By the time you hit 40licious, you collect a lot. You have a house and head full of books and recipes and stories and homespun remedies (Off the top of my head, I remember that slug slime helps soothe nettle burn. Look for the cure right next to the problem. Which works in other situations too). You know obscure Broadway show lyrics and enough trivia to win trips to Turks & Caicos on game shows. But mostly, you’ve collected people. Lots of amazing, big-hearted, funny souls who have made your journey on this earth so darn delightful, and easier and meaningful.
And then sometimes — it might take until you are WELL INTO your 40liciousness or beyond — you find someone who is so big-hearted and funny and lovely and helpful and sexy and fun that you just have to join up lives with them and walk your paths together, forever.
Steve proposed on my birthday, and the very next morning, I went to Japan for 10 days. We didn’t have a lot of time to do any of the fun canoodling engagement things, whatever they are, right away. When I came back, the first order was to recover from jetlag of a land 17 hours ahead. Then it was to think about the wedding.
What will it feel like, smell like, taste like? Who will be there? I don’t care about decorations, or party favors, or his-n-her engraved champagne flutes. Since forever, I’ve wanted to walk down the aisle to Pachalbel’s Canon in D, and hear the Beatles’ “In My Life” for the first dance.
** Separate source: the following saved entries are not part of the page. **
(** ** Reading *)

(** The bytes of an entry's file ([path.join] throws on what is no text). *)
Definition segment_file (d : Dir) (entry : val) : result bytes :=
  match prop entry "file" with
  | VStr f => match map_get (files d) f with Some b => Ok b | None => Throw "missing_segment_file" end
  | _ => Throw "TypeError"
  end.

(** The records in order of strictly increasing time. *)
Fixpoint decode_loop (meta : val) (priorMs : option Z) (rs : list bytes) : result (list TsRecord) :=
  match rs with
  | [] => Ok []
  | r :: rs' =>
      let? rec := decodeRecord meta r in
      match time_of rec with
      | None => Throw "invalid_segment_timestamps"
      | Some ms =>
          guard_that (match priorMs with Some p => ms <=? p | None => false end) "invalid_segment_timestamps"
          (let? recs := decode_loop meta (Some ms) rs' in Ok (rec :: recs))
      end
  end.

Definition time_is (x : option TsRecord) (v : val) : bool :=
  match x with Some r => strict_eq (time_val r) v | None => false end.

Definition readSegment (d : Dir) (entry : val) : result (list TsRecord) :=
  let? b := segment_file d entry in
  guard_that (negb (is_str (prop entry "sha256") (sha256 b))) "segment_checksum_mismatch"
  (guard_that ((Z.of_nat (length b) <? 8) || negb (magic_ok b)) "invalid_segment_header"
  (let count := header_count b in
   guard_that (negb (strict_eq (VInt count) (prop entry "count")) || negb (Z.of_nat (length b) =? expected_bytes count))
     "segment_length_mismatch"
   (let? recs := decode_loop (prop entry "meta") None (records_of b count) in
    guard_that (negb (time_is (head recs) (prop entry "first_ms") && time_is (last recs) (prop entry "last_ms")))
      "segment_range_mismatch"
    (Ok recs)))).

Definition entry_count (entry : val) : Z := default 0 (num_to_Z (to_number (prop entry "count"))).

(** The newest record of a segment, reading the header, the first time and
    the last two records only, once the digest is verified. *)
Definition readLatestSegment (d : Dir) (entry : val) : result TsRecord :=
  let? b := segment_file d entry in
  let c := entry_count entry in
  guard_that (negb (Z.of_nat (length b) =? expected_bytes c)) "segment_length_mismatch"
  (guard_that (negb (is_str (prop entry "sha256") (sha256 b))) "segment_checksum_mismatch"
  (guard_that (negb (magic_ok b && strict_eq (VInt (header_count b)) (prop entry "count"))) "invalid_segment_header"
  (let rs := records_of b c in
   guard_that (negb (strict_eq (VNum (chunk_ts (nth 0 rs []))) (prop entry "first_ms"))) "segment_range_mismatch"
   (let? rec := decodeRecord (prop entry "meta") (nth (Z.to_nat (c - 1)) rs []) in
    guard_that (negb (strict_eq (time_val rec) (prop entry "last_ms"))) "segment_range_mismatch"
    (guard_that ((2 <=? c) && nle (to_number (time_val rec)) (chunk_ts (nth (Z.to_nat (c - 2)) rs [])))
      "invalid_segment_timestamps"
    (Ok rec)))))).

Definition record_priority (r : TsRecord) : Z := PROVIDER_PRIORITY (to_lower (text_of (r_provider r))).

(** One record into the map from times to records. *)
Definition merge_one (byTimestamp : list (Z * TsRecord)) (r : TsRecord) : list (Z * TsRecord) :=
  match time_of r with
  | None => byTimestamp
  | Some ms =>
      match map_get byTimestamp ms with
      | Some prior =>
          if record_priority prior <=? record_priority r then map_set byTimestamp ms r else byTimestamp
      | None => map_set byTimestamp ms r
      end
  end.

Definition mergeRecords (recordSets : list (list TsRecord)) : list TsRecord :=
  map snd (js_sort (key_after fst) (fold_left merge_one (concat recordSets) [])).

(** [!Number.isFinite(sinceMs) || ms >= sinceMs]; [None] is [null]. *)
Definition since_keeps (sinceMs : option num) (r : TsRecord) : bool :=
  match sinceMs with
  | Some s => negb (is_finite s) || nle s (to_number (time_val r))
  | None => true
  end.

Definition readSegmentsFromManifest (d : Dir) (m : val) (sinceMs : option num) : result (list TsRecord) :=
  let? all := rmap (readSegment d) (segments_of m) in
  Ok (mergeRecords [List.filter (since_keeps sinceMs) (concat all)]).

Definition readSegments (d : Dir) (symbol timeframe : val) (sinceMs : option num) : result (option (list TsRecord)) :=
  let? om := readManifest d symbol timeframe in
  match om with
  | None => Ok None
  | Some m => let? l := readSegmentsFromManifest d m sinceMs in Ok (Some l)
  end.

(** The later of two newest records: by time, then by priority, the second
    on a tie. *)
Definition later_record (latest r : TsRecord) : TsRecord :=
  match time_of r, time_of latest with
  | Some tr, Some tl =>
      if (tl <? tr) || ((tr =? tl) && (record_priority latest <=? record_priority r)) then r else latest
  | _, _ => latest
  end.

Definition readLatestSegments (d : Dir) (symbol timeframe : val) : result (option TsRecord) :=
  let? om := readManifest d symbol timeframe in
  match om with
  | None => Ok None
  | Some m =>
      let? l := rmap (readLatestSegment d) (segments_of m) in
      match l with
      | [] => Throw "empty_active_generation"
      | x :: xs => Ok (Some (fold_left later_record xs x))
      end
  end.

(** A record as the object [decodeRecord] builds. *)
Definition rec_val (r : TsRecord) : val :=
  VObj [("family", r_family r); ("provider", r_provider r); ("symbol", r_symbol r); ("timeframe", r_timeframe r);
        ("timestamp", VStr (r_timestamp r)); ("open", VNum (r_open r)); ("high", VNum (r_high r));
        ("low", VNum (r_low r)); ("close", VNum (r_close r)); ("volume", VNum (r_volume r));
        ("coordinate_id", r_coordinate_id r); ("config_market", r_config_market r);
        ("config_sector", r_config_sector r); ("derived_from_timeframe", r_derived_from r)]%string.

Inductive CompactOutcome :=
| NotCompacted (segments : Z)
| NoRecords
| Compacted (old_segments : Z) (retained : list val).

Definition compactSegments (d : Dir) (symbol timeframe : val) (c : Clock) : result (list Dir * CompactOutcome) :=
  let? om := readManifest d symbol timeframe in
  match om with
  | None => Ok ([], NotCompacted 0)
  | Some m =>
      let old := segments_of m in
      if Z.of_nat (length old) <=? 1 then Ok ([], NotCompacted (Z.of_nat (length old)))
      else
        let? records := readSegmentsFromManifest d m None in
        match records with
        | [] => Ok ([], NoRecords)
        | _ =>
            let items := normalizedRecords (map rec_val records) in
            let meta := js_or (match old with e :: _ => prop e "meta" | [] => VUndef end)
                          (VObj [("symbol", symbol); ("timeframe", timeframe)]%string) in
            let d1 := publishSegment d items c in
            let d2 := writeManifest d1 (new_manifest symbol timeframe [new_entry meta items c]
                                          [("compacted_at"%string, VStr (iso c))]) in
            Ok ([d1; d2], Compacted (Z.of_nat (length old)) (map (fun e => prop e "file") old))
        end
  end.

Record Coverage := { c_count : Z; c_first : option Z; c_last : option Z; c_provider : val; c_derived : val }.

Definition segmentCoverage (d : Dir) (symbol timeframe : val) : result (option Coverage) :=
  let? om := readManifest d symbol timeframe in
  match om with
  | None => Ok None
  | Some m =>
      let? records := readSegmentsFromManifest d m None in
      match head records, last records with
      | Some x, Some y =>
          Ok (Some {| c_count := Z.of_nat (length records); c_first := time_of x; c_last := time_of y;
                      c_provider := js_or (r_provider y) (VStr "unknown"%string);
                      c_derived := js_or (r_derived_from y) VNull |})
      | _, _ => Ok (Some {| c_count := 0; c_first := None; c_last := None; c_provider := VUndef; c_derived := VUndef |})
      end
  end.
End Segments.

(** ** Merging by time *)

Section MergeProps.
Context {dp : DateParser}.
Implicit Types (l : list TsRecord) (r : TsRecord).

(** The record of [l] that holds the time [ms]: of the highest priority
    among those of that time, the last one. *)
Definition wins (ms : Z) l r : Prop :=
  exists l1 l2, l = l1 ++ r :: l2 /\ time_of r = Some ms /\
    Forall (fun x => time_of x = Some ms -> record_priority x <= record_priority r) l1 /\
    Forall (fun x => time_of x = Some ms -> record_priority x < record_priority r) l2.

Definition table l : list (Z * TsRecord) := fold_left merge_one l [].

Lemma table_snoc l r : table (l ++ [r]) = merge_one (table l) r.
Proof. unfold table. by rewrite fold_left_app. Qed.

Lemma wins_other ms l r x : time_of x <> Some ms -> wins ms (l ++ [x]) r <-> wins ms l r.
Proof.
  intros Hx. split.
  - intros (l1 & l2 & Hl & Hr & H1 & H2). destruct l2 as [|y l2 _] using rev_ind.
    + apply app_inj_tail in Hl as [-> ->]. done.
    + rewrite app_comm_cons, app_assoc in Hl. apply app_inj_tail in Hl as [-> ->].
      apply Forall_app in H2 as [H2 _]. by exists l1, l2.
  - intros (l1 & l2 & -> & Hr & H1 & H2). exists l1, (l2 ++ [x]).
    split_and!; [by rewrite <- app_assoc|done|done|]. apply Forall_app. split; [done|]. by repeat constructor.
Qed.

Lemma wins_elem ms l r : wins ms l r -> r ∈ l /\ time_of r = Some ms.
Proof. intros (l1 & l2 & -> & Hr & _). split; [set_solver|done]. Qed.

Lemma wins_all ms l r x : wins ms l r -> x ∈ l -> time_of x = Some ms -> record_priority x <= record_priority r.
Proof.
  intros (l1 & l2 & -> & Hr & H1 & H2) Hx Ht. rewrite Forall_forall in H1, H2.
  apply elem_of_app in Hx as [Hx|[->|Hx]%elem_of_cons]; [by apply H1|lia|]. specialize (H2 x Hx Ht). lia.
Qed.

(** A new record of the same time: it wins unless its priority is lower. *)
Lemma wins_same ms l r x : time_of x = Some ms ->
  wins ms (l ++ [x]) r <->
  (r = x /\ Forall (fun y => time_of y = Some ms -> record_priority y <= record_priority x) l) \/
  (wins ms l r /\ record_priority x < record_priority r).
Proof.
  intros Hx. split.
  - intros (l1 & l2 & Hl & Hr & H1 & H2). destruct l2 as [|y l2 _] using rev_ind.
    + apply app_inj_tail in Hl as [-> ->]. by left.
    + rewrite app_comm_cons, app_assoc in Hl. apply app_inj_tail in Hl as [-> ->].
      apply Forall_app in H2 as [H2 Hy]. inversion Hy; subst. right. split; [by exists l1, l2|auto].
  - intros [[-> Hl]|[(l1 & l2 & -> & Hr & H1 & H2) Hlt]].
    + exists l, []. by split_and!.
    + exists l1, (l2 ++ [x]). split_and!; [by rewrite <- app_assoc|done|done|].
      apply Forall_app. split; [done|]. by repeat constructor.
Qed.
And I want an amazing dress. And to never have to limit our guest list.
The original idea of just getting 300 of our closest friends to the beach quickly disappeared after each site required numerous deposits and permits and then we thought it’s just easier to do it with a beachfront hotel and have them arrange everything … until we saw that most places charge $8,000 just to step foot in the door. And maybe throw in some lemon water. Eight. Thousand. Dollars.
And then our small wedding up in Lilliwaup grew as I tallied at least 100 people in my family alone, too much for the 77-person Lilliwaup Community Center, where my father and his brothers attended kindergarten in a one-room school house. It is also the site where we had my father’s wake, and pretty much every other wake and celebration in between.
We thought about Sonoma, a place we both love, and talked with some well-meaning hippies who run a wine-country retreat center. Which turned out to be even too funky for us (and you’re talking about a girl who lived off the grid in a tiny cabin, and peed in a tomato can for five years).
And during our long Easter flight delay at SFO, with the rain pelting down outside and planes coming and going without us, our plan came together. We were invited to wed in a place we both love, hosted by people who mean so much to us. A place we visited that’s in between what both of us consider home. A place where rolling hills kiss faraway mountains; where vineyards erupt in passions of purple; where horses nearly bust out of their own skin, they are so ready to race.
We have found our spot and our date. And I’ve told anyone, regardless of age, sex, race or inspiration, who wants to be a flower girl that she can. We’re up to about five now. And we will gallop off into our future, with our families and friends at our backs. And I will wear cowboy boots with my dress.